發明詳述本發明(部分)提供得到能夠體外自持和延長擴展和體內器官再生的實質祖細胞群及所得組合物的方法。該方法包括在不能支持更分化細胞的維持，仍允許下面的祖細胞群生長和擴展的培養基中培養原代細胞。結果是祖細胞構成大多數，優選較高百分比，例如60、70或80數量％的細胞群的培養物。在一個實施例中，細胞培養物是基本上純或同種祖細胞群。一旦建立，可在確定的條件下將祖細胞群增殖用於多次傳代，需要時，可擴展用於臨床治療。本發明方法的優點之一是它們提供可用於細胞療法的容易獲得的祖細胞來源。
本發明祖細胞來源於含能再生的實質細胞的任何器官或組織，包括但不限於，來源於胰、肝、腸、心、腎、角膜、皮膚、視網膜、內耳、骨骼肌、腦或腺的細胞群。在優選的實施例中，祖細胞群產生特定實質譜系的細胞，例如胰島內分泌細胞譜系、肝細胞譜系或表皮細胞譜系。
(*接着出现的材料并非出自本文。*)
(** ** DeepCopy and DeepCopyObject

    A nil receiver gives nil; otherwise a new object is filled. *)

Definition ImageSpec_DeepCopy : ptr ImageSpec → GoM Mem (ptr ImageSpec) := copyPtr ImageSpec_DeepCopyInto.
Definition ClusterCondition_DeepCopy : ptr ClusterCondition → GoM Mem (ptr ClusterCondition) := copyPtr ClusterCondition_DeepCopyInto.
Definition PilotCondition_DeepCopy : ptr PilotCondition → GoM Mem (ptr PilotCondition) := copyPtr PilotCondition_DeepCopyInto.
Definition ElasticsearchClusterNodePoolStatus_DeepCopy : ptr ElasticsearchClusterNodePoolStatus → GoM Mem (ptr ElasticsearchClusterNodePoolStatus) := copyPtr ElasticsearchClusterNodePoolStatus_DeepCopyInto.
Definition CassandraClusterNodePoolStatus_DeepCopy : ptr CassandraClusterNodePoolStatus → GoM Mem (ptr CassandraClusterNodePoolStatus) := copyPtr CassandraClusterNodePoolStatus_DeepCopyInto.
Definition PersistenceConfig_DeepCopy : ptr rPersistenceConfig → GoM Mem (ptr rPersistenceConfig) := copyPtr PersistenceConfig_DeepCopyInto.
Definition NavigatorSecurityContext_DeepCopy : ptr rNavigatorSecurityContext → GoM Mem (ptr rNavigatorSecurityContext) := copyPtr NavigatorSecurityContext_DeepCopyInto.
Definition NavigatorClusterConfig_DeepCopy : ptr rNavigatorClusterConfig → GoM Mem (ptr rNavigatorClusterConfig) := copyPtr NavigatorClusterConfig_DeepCopyInto.
Definition NavigatorClusterStatus_DeepCopy : ptr rNavigatorClusterStatus → GoM Mem (ptr rNavigatorClusterStatus) := copyPtr NavigatorClusterStatus_DeepCopyInto.
Definition ElasticsearchClusterNodePool_DeepCopy : ptr rElasticsearchClusterNodePool → GoM Mem (ptr rElasticsearchClusterNodePool) := copyPtr ElasticsearchClusterNodePool_DeepCopyInto.
Definition ElasticsearchClusterSpec_DeepCopy : ptr rElasticsearchClusterSpec → GoM Mem (ptr rElasticsearchClusterSpec) := copyPtr ElasticsearchClusterSpec_DeepCopyInto.
Definition ElasticsearchClusterStatus_DeepCopy : ptr rElasticsearchClusterStatus → GoM Mem (ptr rElasticsearchClusterStatus) := copyPtr ElasticsearchClusterStatus_DeepCopyInto.
Definition ElasticsearchCluster_DeepCopy : ptr rElasticsearchCluster → GoM Mem (ptr rElasticsearchCluster) := copyPtr ElasticsearchCluster_DeepCopyInto.
Definition ElasticsearchClusterList_DeepCopy : ptr rElasticsearchClusterList → GoM Mem (ptr rElasticsearchClusterList) := copyPtr ElasticsearchClusterList_DeepCopyInto.
Definition CassandraClusterNodePool_DeepCopy : ptr rCassandraClusterNodePool → GoM Mem (ptr rCassandraClusterNodePool) := copyPtr CassandraClusterNodePool_DeepCopyInto.
Definition CassandraClusterSpec_DeepCopy : ptr rCassandraClusterSpec → GoM Mem (ptr rCassandraClusterSpec) := copyPtr CassandraClusterSpec_DeepCopyInto.
Definition CassandraClusterStatus_DeepCopy : ptr rCassandraClusterStatus → GoM Mem (ptr rCassandraClusterStatus) := copyPtr CassandraClusterStatus_DeepCopyInto.
Definition CassandraCluster_DeepCopy : ptr rCassandraCluster → GoM Mem (ptr rCassandraCluster) := copyPtr CassandraCluster_DeepCopyInto.
Definition CassandraClusterList_DeepCopy : ptr rCassandraClusterList → GoM Mem (ptr rCassandraClusterList) := copyPtr CassandraClusterList_DeepCopyInto.
Definition ElasticsearchPilotStatus_DeepCopy : ptr rElasticsearchPilotStatus → GoM Mem (ptr rElasticsearchPilotStatus) := copyPtr ElasticsearchPilotStatus_DeepCopyInto.
Definition CassandraPilotStatus_DeepCopy : ptr rCassandraPilotStatus → GoM Mem (ptr rCassandraPilotStatus) := copyPtr CassandraPilotStatus_DeepCopyInto.
Definition PilotStatus_DeepCopy : ptr rPilotStatus → GoM Mem (ptr rPilotStatus) := copyPtr PilotStatus_DeepCopyInto.
Definition Pilot_DeepCopy : ptr rPilot → GoM Mem (ptr rPilot) := copyPtr Pilot_DeepCopyInto.
Definition PilotList_DeepCopy : ptr rPilotList → GoM Mem (ptr rPilotList) := copyPtr PilotList_DeepCopyInto.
參考圖1，為了達到新生，即從頭產生功能組織，本發明方法著眼於體外祖細胞群的增殖和活化。在一個實施例中，來源於器官如胰的原代細胞培養物含有多種細胞類型。殘留的幹細胞10是慢周期細胞，產生祖細胞20。祖細胞20是分化程度最低的細胞，構成負責器官再生的增殖細胞區室。基於發育研究、基因表達和轉錄因子的表觀調節，慢周期幹細胞10區別於祖細胞區室和過渡放大細胞30。一旦激活祖細胞20，產生過渡放大細胞30，過渡放大細胞依次產生實質細胞40。過渡放大細胞30是譜系定型的分化細胞並顯示有限的複製。實質細胞40是分化程度最高的功能細胞。
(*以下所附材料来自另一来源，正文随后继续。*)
(** The cluster above, in the memory above, which has an inf.Dec at location 2:
    its copy stands for the same cluster and reaches none of the six cells. *)
Lemma deep_copies_are_independent_witness :
  ∃ r' m' ls',
    rread dec_memory (mkPtr (R := rElasticsearchCluster) (Some 6%positive)) = Some (Some dec_cluster, {[1; 2; 3; 4; 5; 6]}%positive) ∧
    ElasticsearchCluster_DeepCopy (mkPtr (Some 6%positive)) dec_memory = (Ret r', m') ∧
    rread m' r' = Some (Some dec_cluster, ls') ∧ {[1; 2; 3; 4; 5; 6]}%positive ## ls' ∧
    ∀ ws, Forall (λ w, fst w ∈ ls') ws →
      rread (writes ws m') (mkPtr (R := rElasticsearchCluster) (Some 6%positive)) = Some (Some dec_cluster, {[1; 2; 3; 4; 5; 6]}%positive).
Proof.
  assert (rread dec_memory (mkPtr (R := rElasticsearchCluster) (Some 6%positive)) =
          Some (Some dec_cluster, {[1; 2; 3; 4; 5; 6]}%positive)) as Hr by (vm_compute; reflexivity).
  destruct (proj1 (proj1 deep_copies_are_independent) dec_memory _ _ _ Hr) as (r' & m' & ls' & H).
  exists r', m', ls'. by split.
Defined.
根據本發明的一方面，可在身體外面，例如體外培養基本純或同種祖細胞群，而不依賴於來自非實質如間質組織、結締組織或支持組織的細胞。換句話說，本發明祖細胞能夠實現由其自身組織型細胞的自持增殖。根據本發明的另一方面，通過控制細胞培養條件，以消除或至少抑制更分化細胞，包括正在分化細胞和分化細胞，可選擇上述祖細胞群。該方法的優點在於，更多地是由其行為和這種行為的結果而不是在任何給定時間或位置可能表達的任何標記物來鑑定祖細胞。另一個優點是已知調節細胞周期的機制，包括細胞凋亡和壞死可用來達到本發明的目的。
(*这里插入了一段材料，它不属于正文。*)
(* ===== verification/Registry.v ===== *)
(** * Registry strategies and admission

    pkg/registry/navigator/*/strategy.go and etcd.go: what happens to an object
    between a request and the store, on the main endpoint and on the status
    endpoint of each resource, and plugin/pkg/admission/namespace/lifecycle: in
    which namespaces requests are admitted.

    BeforeUpdate and BeforeCreate of the vendored k8s.io/apiserver call a
    strategy; its checks of common metadata are a parameter. *)

From S2P Require Import Prelude GoStrings Semver K8s Types CassandraVersion Internal Validation.

(** ** Strategies *)

(** RESTCreateStrategy and RESTUpdateStrategy; a failed type assertion panics,
    and the typed store only hands over objects of its type. *)
Record Strategy (T : Type) := mkStrategy {
  st_NamespaceScoped : bool;
  st_PrepareForCreate : T → T;
  st_PrepareForUpdate : T → T → T;
  st_Validate : T → outcome (list FieldError);
  st_AllowCreateOnUpdate : bool;
  st_AllowUnconditionalUpdate : bool;
  st_Canonicalize : T → T;
  st_ValidateUpdate : T → T → outcome (list FieldError);
}.
Arguments mkStrategy {T}.
Arguments st_NamespaceScoped {T} s : rename.
Arguments st_PrepareForCreate {T} s obj : rename.
Arguments st_PrepareForUpdate {T} s obj old : rename.
Arguments st_Validate {T} s obj : rename.
Arguments st_AllowCreateOnUpdate {T} s : rename.
Arguments st_AllowUnconditionalUpdate {T} s : rename.
Arguments st_Canonicalize {T} s obj : rename.
Arguments st_ValidateUpdate {T} s obj old : rename.

Definition set_nesc_Spec (spec : ElasticsearchClusterSpec) (c : ElasticsearchCluster) : ElasticsearchCluster :=
  mkElasticsearchCluster (nesc_Meta c) spec (nesc_Status c).
Definition set_ncass_Spec (spec : CassandraClusterSpec) (c : CassandraCluster) : CassandraCluster :=
  mkCassandraCluster (ncass_Meta c) spec (ncass_Status c).

Section strategies.
Context (ValidateObjectMeta : ObjectMeta → Path → list FieldError).

Definition esClusterStrategy : Strategy ElasticsearchCluster :=
  {| st_NamespaceScoped := true;
     st_PrepareForCreate obj := obj;
     st_PrepareForUpdate obj old := obj;
     st_Validate := ValidateElasticsearchCluster ValidateObjectMeta;
     st_AllowCreateOnUpdate := false;
     st_AllowUnconditionalUpdate := false;
     st_Canonicalize obj := obj;
     st_ValidateUpdate obj old := ValidateElasticsearchClusterUpdate ValidateObjectMeta old obj |}.

(** Status changes are not allowed to update spec. *)
Definition esClusterStatusStrategy : Strategy ElasticsearchCluster :=
  let base := esClusterStrategy in
  {| st_NamespaceScoped := st_NamespaceScoped base;
     st_PrepareForCreate := st_PrepareForCreate base;
     st_PrepareForUpdate new old := set_nesc_Spec (nesc_Spec old) new;
     st_Validate := st_Validate base;
     st_AllowCreateOnUpdate := st_AllowCreateOnUpdate base;
     st_AllowUnconditionalUpdate := st_AllowUnconditionalUpdate base;
     st_Canonicalize := st_Canonicalize base;
     st_ValidateUpdate _ _ := Ret [] |}.

Definition cassandraClusterStrategy : Strategy CassandraCluster :=
  {| st_NamespaceScoped := true;
     st_PrepareForCreate obj := obj;
     st_PrepareForUpdate obj old := obj;
     st_Validate := ValidateCassandraCluster ValidateObjectMeta;
     st_AllowCreateOnUpdate := false;
     st_AllowUnconditionalUpdate := false;
     st_Canonicalize obj := obj;
     st_ValidateUpdate obj old := ValidateCassandraClusterUpdate ValidateObjectMeta old obj |}.

Definition cassandraClusterStatusStrategy : Strategy CassandraCluster :=
  let base := cassandraClusterStrategy in
  {| st_NamespaceScoped := st_NamespaceScoped base;
     st_PrepareForCreate := st_PrepareForCreate base;
     st_PrepareForUpdate new old := set_ncass_Spec (ncass_Spec old) new;
     st_Validate := st_Validate base;
     st_AllowCreateOnUpdate := st_AllowCreateOnUpdate base;
     st_AllowUnconditionalUpdate := st_AllowUnconditionalUpdate base;
     st_Canonicalize := st_Canonicalize base;
     st_ValidateUpdate _ _ := Ret [] |}.
End strategies.

Definition pilotStrategy : Strategy Pilot :=
  {| st_NamespaceScoped := true;
     st_PrepareForCreate obj := obj;
     st_PrepareForUpdate obj old := obj;
     st_Validate _ := Ret [];
     st_AllowCreateOnUpdate := false;
     st_AllowUnconditionalUpdate := false;
     st_Canonicalize obj := obj;
     st_ValidateUpdate _ _ := Ret [] |}.

(** The spec of a Pilot has no fields, so keeping the old one changes nothing. *)
Definition pilotStatusStrategy : Strategy Pilot :=
  let base := pilotStrategy in
  {| st_NamespaceScoped := st_NamespaceScoped base;
     st_PrepareForCreate := st_PrepareForCreate base;
     st_PrepareForUpdate new old := new;
     st_Validate := st_Validate base;
     st_AllowCreateOnUpdate := st_AllowCreateOnUpdate base;
     st_AllowUnconditionalUpdate := st_AllowUnconditionalUpdate base;
     st_Canonicalize := st_Canonicalize base;
     st_ValidateUpdate _ _ := Ret [] |}.

(** ** rest.BeforeCreate and rest.BeforeUpdate *)

Section requests.
Context {T : Type} (meta : T → ObjectMeta) (set_Namespace : string → T → T).
(** The deletion timestamp is cleared, and the system fields are filled in. *)
Context (clearDeletion FillObjectMetaSystemFields : T → T).
(** The namespace of the request, and the checks of common metadata. *)
Context (requestNamespace : string) (commonCreate : T → list FieldError) (commonUpdate : T → T → list FieldError).

(** ValidNamespace fills in an empty namespace. *)
Definition ValidNamespace (obj : T) : T * bool :=
  let obj := if bool_decide (om_Namespace (meta obj) = "") then set_Namespace requestNamespace obj else obj in
  (obj, bool_decide (requestNamespace = om_Namespace (meta obj))).

Definition wrongNamespace : Err :=
  Errorf "the namespace of the provided object does not match the namespace sent on the request" [].
Definition NewInvalid (name : string) (errs : list FieldError) : Err := Errorf "%q is invalid" [AStr name].

Definition BeforeCreate (st : Strategy T) (obj : T) : outcome (Res T) :=
  let '(obj, ok) := if st_NamespaceScoped st then ValidNamespace obj else (set_Namespace "" obj, true) in
  if negb ok then Ret (inl wrongNamespace)
  else
    let obj := clearDeletion obj in
    let obj := st_PrepareForCreate st obj in
    let obj := FillObjectMetaSystemFields obj in
    errs ← st_Validate st obj;
    match errs with
    | _ :: _ => Ret (inl (NewInvalid (om_Name (meta obj)) errs))
    | [] =>
        match commonCreate obj with
        | _ :: _ => Ret (inl (NewInvalid (om_Name (meta obj)) (commonCreate obj)))
        | [] => Ret (inr (st_Canonicalize st obj))
        end
    end.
在優選的實施例中，通過在原代培養基中培養上皮細胞的原代培養物，體外產生基本上純的上皮祖細胞群，所述原代培養基可在細胞中誘導耗盡成熟、分化實質細胞和/或正在分化的過渡放大細胞的應激反應。此反應改變培養基中細胞信號的動力學，以使祖細胞複製和增殖。應激反應殺死更分化細胞，使所得細胞群基本上不含分化或正在分化的細胞，以及來自其它組織型，如間質細胞、成纖維細胞的汙染細胞。雖然尚不確定，但抑制更分化細胞可扼制細胞間抑制祖細胞複製的信號和/或可能提供活化祖細胞增殖的信號。結果，祖細胞增殖而沒有任何類型的來自其它組織型的「飼養」細胞或「撫育」細胞。
除肉眼觀察外還有各種其它監測應激反應的方法。例如，可測定熱激蛋白質或急性期反應物基因的表達作為應激反應的指示器。
一種鑑定祖細胞預融合集落的方法是測定原代培養細胞是否經歷主動的有絲分裂。其它方法包括顯微鏡下觀察細胞；或將5-溴-脫氧尿苷(BrdU)，一種胸腺嘧啶核苷類似物，加入到細胞培養物中並使用單克隆抗-BrdU抗體檢測BrdU摻入細胞。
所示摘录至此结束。